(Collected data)
*** Block opens ***

(* ===== verification/Vectors.v ===== *)
(** * Vectors: the published signatures

    sdks/testdata/gen/main.go, which signs five requests with the server's
    [SignHMAC] and prints them as JSON: the file sdks/testdata/signature_vectors.json
    that the tests of every SDK read.  With the hash function the program runs
    with, the model prints that file byte for byte. *)
From Stdlib Require Import Ascii.
From S2P Require Import Prelude Utf8 Json Hex Sha256 Domain World SampleEnv EventDelivery.

Record vector := mkVector {
  v_Name : string; v_Secret : string; v_Timestamp : string; v_Body : string; v_SignatureHex : string; v_HeaderValue : string
}.

Fixpoint repeat (s : string) (n : nat) : string :=
  match n with O => "" | S n => s +:+ repeat s n end.

(** Texts with quotation marks, written as backquotes. *)
Fixpoint quoted (s : string) : string :=
  match s with
  | EmptyString => ""
  | String c s => if bool_decide (c = "`"%char) then quote_char +:+ quoted s else String c (quoted s)
  end.

(** name, secret, timestamp, body *)
Definition cases : list (string * string * string * string) :=
  [("simple_json_body", "whsec_test_1234567890abcdef", "1700000000",
    quoted "{`id`:`evt_01H9X8K2QYTVRM3F7WZC4B5D6E`,`type`:`notification.delivered`}");
   ("empty_body", "whsec_test_1234567890abcdef", "1700000001", "");
   ("unicode_body", "whsec_unicode_secret_ñ", "1700000002", quoted "{`message`:`café ☃ 😀`}");
   ("long_body", "whsec_long_body_secret", "1700000003", quoted "{`data`:`" +:+ repeat "a" 500 +:+ quoted "`}");
   ("body_containing_dot_literal", "whsec_dot_edge_case", "1700000004",
    quoted "{`note`:`1700000004.not-the-real-timestamp`}")].

Definition json_vector (v : vector) : json :=
  JObj [("name", JStr (v_Name v)); ("secret", JStr (v_Secret v)); ("timestamp", JStr (v_Timestamp v));
        ("body", JStr (v_Body v)); ("signature_hex", JStr (v_SignatureHex v)); ("header_value", JStr (v_HeaderValue v))].

(** ** encoding/json with [SetIndent(prefix, "  ")], the prefix being what
    precedes the line *)

Definition newline : string := String (ascii_of_N 10) "".

Definition members (prefix open close : string) (l : list string) : string :=
  match l with
  | [] => open +:+ close
  | _ => open +:+ newline +:+ prefix +:+ "  " +:+
         String.concat ("," +:+ newline +:+ prefix +:+ "  ") l +:+ newline +:+ prefix +:+ close
  end.

Fixpoint MarshalIndent (prefix : string) (j : json) : string :=
  match j with
  | JArr l => members prefix "[" "]" (map (MarshalIndent (prefix +:+ "  ")) l)
  | JObj kvs => members prefix "{" "}" (map (λ '(k, v), quote k +:+ ": " +:+ MarshalIndent (prefix +:+ "  ") v) kvs)
  | _ => Marshal j
  end.

(** [Encode] ends the document with a line break. *)
Definition Encode (j : json) : string := MarshalIndent "" j +:+ newline.

Section gen.
Context `{E : Env}.

Definition vector_of (c : string * string * string * string) : vector :=
  let '(name, secret, timestamp, body) := c in
  let sig := SignHMAC secret timestamp body in
  mkVector name secret timestamp body sig ("sha256=" +:+ sig).

Definition vectors : list vector := vector_of <$> cases.

(** What [main] writes to standard output. *)
Definition gen_main : string := Encode (JArr (json_vector <$> vectors)).

(** Every vector is one the SDK accepts, whatever the hash function. *)
Lemma vectors_accepted :
  Forall (λ v, VerifyWebhookSignature (v_Secret v) (v_Timestamp v) (v_Body v) (v_HeaderValue v) = Ok tt) vectors.
Proof. apply Forall_fmap, Forall_true. intros [[[name secret] ts] body]. apply verify_signed. Qed.
End gen.

(** ** The published file *)

Definition signature_vectors_json : string := quoted "[
  {
    `name`: `simple_json_body`,
    `secret`: `whsec_test_1234567890abcdef`,
    `timestamp`: `1700000000`,
    `body`: `{\`id\`:\`evt_01H9X8K2QYTVRM3F7WZC4B5D6E\`,\`type\`:\`notification.delivered\`}`,
    `signature_hex`: `1cbd4b3426a5623e2b372247e506fa83d6aedb4c5772d2fabbf344c73abfb57b`,
    `header_value`: `sha256=1cbd4b3426a5623e2b372247e506fa83d6aedb4c5772d2fabbf344c73abfb57b`
  },
  {
    `name`: `empty_body`,
    `secret`: `whsec_test_1234567890abcdef`,
    `timestamp`: `1700000001`,
    `body`: ``,
    `signature_hex`: `d727597b1f53675c240762778add18dea39ca43dfc9f1873707b8b583be05a12`,
    `header_value`: `sha256=d727597b1f53675c240762778add18dea39ca43dfc9f1873707b8b583be05a12`
  },
  {
    `name`: `unicode_body`,
    `secret`: `whsec_unicode_secret_ñ`,
    `timestamp`: `1700000002`,
    `body`: `{\`message\`:\`café ☃ 😀\`}`,
    `signature_hex`: `dd2825e47595d6029f295dd35e16f834b3b26292afd80aff3c95f046eec496e4`,
    `header_value`: `sha256=dd2825e47595d6029f295dd35e16f834b3b26292afd80aff3c95f046eec496e4`
  },
  {
    `name`: `long_body`,
    `secret`: `whsec_long_body_secret`,
    `timestamp`: `1700000003`,
    `body`: `{\`data\`:\`aaaaaaaaaaaaaaaaaaaaaaaaaaaaaaaaaaaaaaaaaaaaaaaaaaaaaaaaaaaaaaaaaaaaaaaaaaaaaaaaaaaaaaaaaaaaaaaaaaaaaaaaaaaaaaaaaaaaaaaaaaaaaaaaaaaaaaaaaaaaaaaaaaaaaaaaaaaaaaaaaaaaaaaaaaaaaaaaaaaaaaaaaaaaaaaaaaaaaaaaaaaaaaaaaaaaaaaaaaaaaaaaaaaaaaaaaaaaaaaaaaaaaaaaaaaaaaaaaaaaaaaaaaaaaaaaaaaaaaaaaaaaaaaaaaaaaaaaaaaaaaaaaaaaaaaaaaaaaaaaaaaaaaaaaaaaaaaaaaaaaaaaaaaaaaaaaaaaaaaaaaaaaaaaaaaaaaaaaaaaaaaaaaaaaaaaaaaaaaaaaaaaaaaaaaaaaaaaaaaaaaaaaaaaaaaaaaaaaaaaaaaaaaaaaaaaaaaaaaaaaaaaaaaaaaaaaaaaaaaaaaaaaaaaaaaaaaaaaaaa\`}`,
    `signature_hex`: `a452c6c2c86becea64121790f003557807bca5b427468c503e89e22e085ce147`,
    `header_value`: `sha256=a452c6c2c86becea64121790f003557807bca5b427468c503e89e22e085ce147`
  },
  {
    `name`: `body_containing_dot_literal`,
    `secret`: `whsec_dot_edge_case`,
    `timestamp`: `1700000004`,
    `body`: `{\`note\`:\`1700000004.not-the-real-timestamp\`}`,
    `signature_hex`: `ce395ee23ec37217b825b29d71c8768a0867cae2fb4496882caa3e496816c88e`,
    `header_value`: `sha256=ce395ee23ec37217b825b29d71c8768a0867cae2fb4496882caa3e496816c88e`
  }
]
".

(** An environment with the hash functions of the Go library. *)
Definition with_sha256 (E : Env) : Env := {|
  env_now := @env_now E;
  env_uuid := @env_uuid E;
  env_Int64N := @env_Int64N E;
  env_rand_bytes := @env_rand_bytes E;
  env_fault := @env_fault E;
  pg_jsonb := @pg_jsonb E;
  jsonb := @jsonb E;
  heap_order := @heap_order E;
  env_enqueue := @env_enqueue E;
  env_http := @env_http E;
  env_smtp := @env_smtp E;
  map_order := @map_order E;
  url_Hostname := @url_Hostname E;
  uuid_String := @uuid_String E;
  uuid_Parse := @uuid_Parse E;
  uuid_NewSHA1 := @uuid_NewSHA1 E;
  hmac_sha256 := HMAC_SHA256;
  sha256 := Sum256;
  bcrypt_Generate := @bcrypt_Generate E;
  bcrypt_Compare := @bcrypt_Compare E;
  redis := @redis E;
  redis_value := @redis_value E;
  redis_IncrBy := @redis_IncrBy E;
  redis_Expire := @redis_Expire E;
  redis_Set := @redis_Set E;
  redis_SetNX := @redis_SetNX E
|}.

Definition accepts `{E : Env} (v v' : vector) : bool :=
  is_Ok (VerifyWebhookSignature (v_Secret v) (v_Timestamp v) (v_Body v) (v_HeaderValue v')).

(** Which of the vectors' headers is good for which of their requests. *)
Lemma accepts_signed `{E : Env} i j v v' :
  vectors !! i = Some v → vectors !! j = Some v' → accepts v v' = bool_decide (v_SignatureHex v = v_SignatureHex v').
Proof.
  unfold vectors. rewrite !list_lookup_fmap.
  intros ([[[n s] t] b] & _ & ->)%fmap_Some ([[[n' s'] t'] b'] & _ & ->)%fmap_Some. unfold accepts.
  cbn [vector_of v_Secret v_Timestamp v_Body v_HeaderValue v_SignatureHex].
  case_bool_decide as Hs; [rewrite <- Hs; by rewrite verify_signed|].
  destruct (VerifyWebhookSignature _ _ _ _) as [[]|] eqn:Hv; [|done].
  apply verify_accepts in Hv as (digits & Hd & Hh). apply (inj (String.append "sha256=")) in Hd. subst digits.
  unfold SignHMAC in Hh, Hs. rewrite hex_roundtrip in Hh. injection Hh as Hh. unfold signed_text in Hh. congruence.
Qed.

Definition published_signatures : list string :=
  ["1cbd4b3426a5623e2b372247e506fa83d6aedb4c5772d2fabbf344c73abfb57b";
   "d727597b1f53675c240762778add18dea39ca43dfc9f1873707b8b583be05a12";
   "dd2825e47595d6029f295dd35e16f834b3b26292afd80aff3c95f046eec496e4";
   "a452c6c2c86becea64121790f003557807bca5b427468c503e89e22e085ce147";
   "ce395ee23ec37217b825b29d71c8768a0867cae2fb4496882caa3e496816c88e"].

Lemma signatures_computed (E : Env) : v_SignatureHex <$> @vectors (with_sha256 E) = published_signatures.
Proof. vm_compute. reflexivity. Qed.

(** The vectors are the cases with these signatures. *)
Lemma vectors_computed (E : Env) :
  @vectors (with_sha256 E) = zip_with (λ '(name, secret, timestamp, body) sig,
    mkVector name secret timestamp body sig ("sha256=" +:+ sig)) cases published_signatures.
Proof.
  rewrite <- (signatures_computed E). unfold vectors. induction cases as [|[[[n s] t] b] cs IH]; [done|].
  cbn [fmap list_fmap zip_with]. f_equal. exact IH.
Qed.


(** * Witness *)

*** Block closes ***

■ EXERCISE DIRECTIONS ■
Word for word, restate the data above from its first line down to and including the line with "From Stdlib Require Import Ascii.".

■ ANSWER BOX ■
(* ===== verification/Vectors.v ===== *)
(** * Vectors: the published signatures

    sdks/testdata/gen/main.go, which signs five requests with the server's
    [SignHMAC] and prints them as JSON: the file sdks/testdata/signature_vectors.json
    that the tests of every SDK read.  With the hash function the program runs
    with, the model prints that file byte for byte. *)
From Stdlib Require Import Ascii.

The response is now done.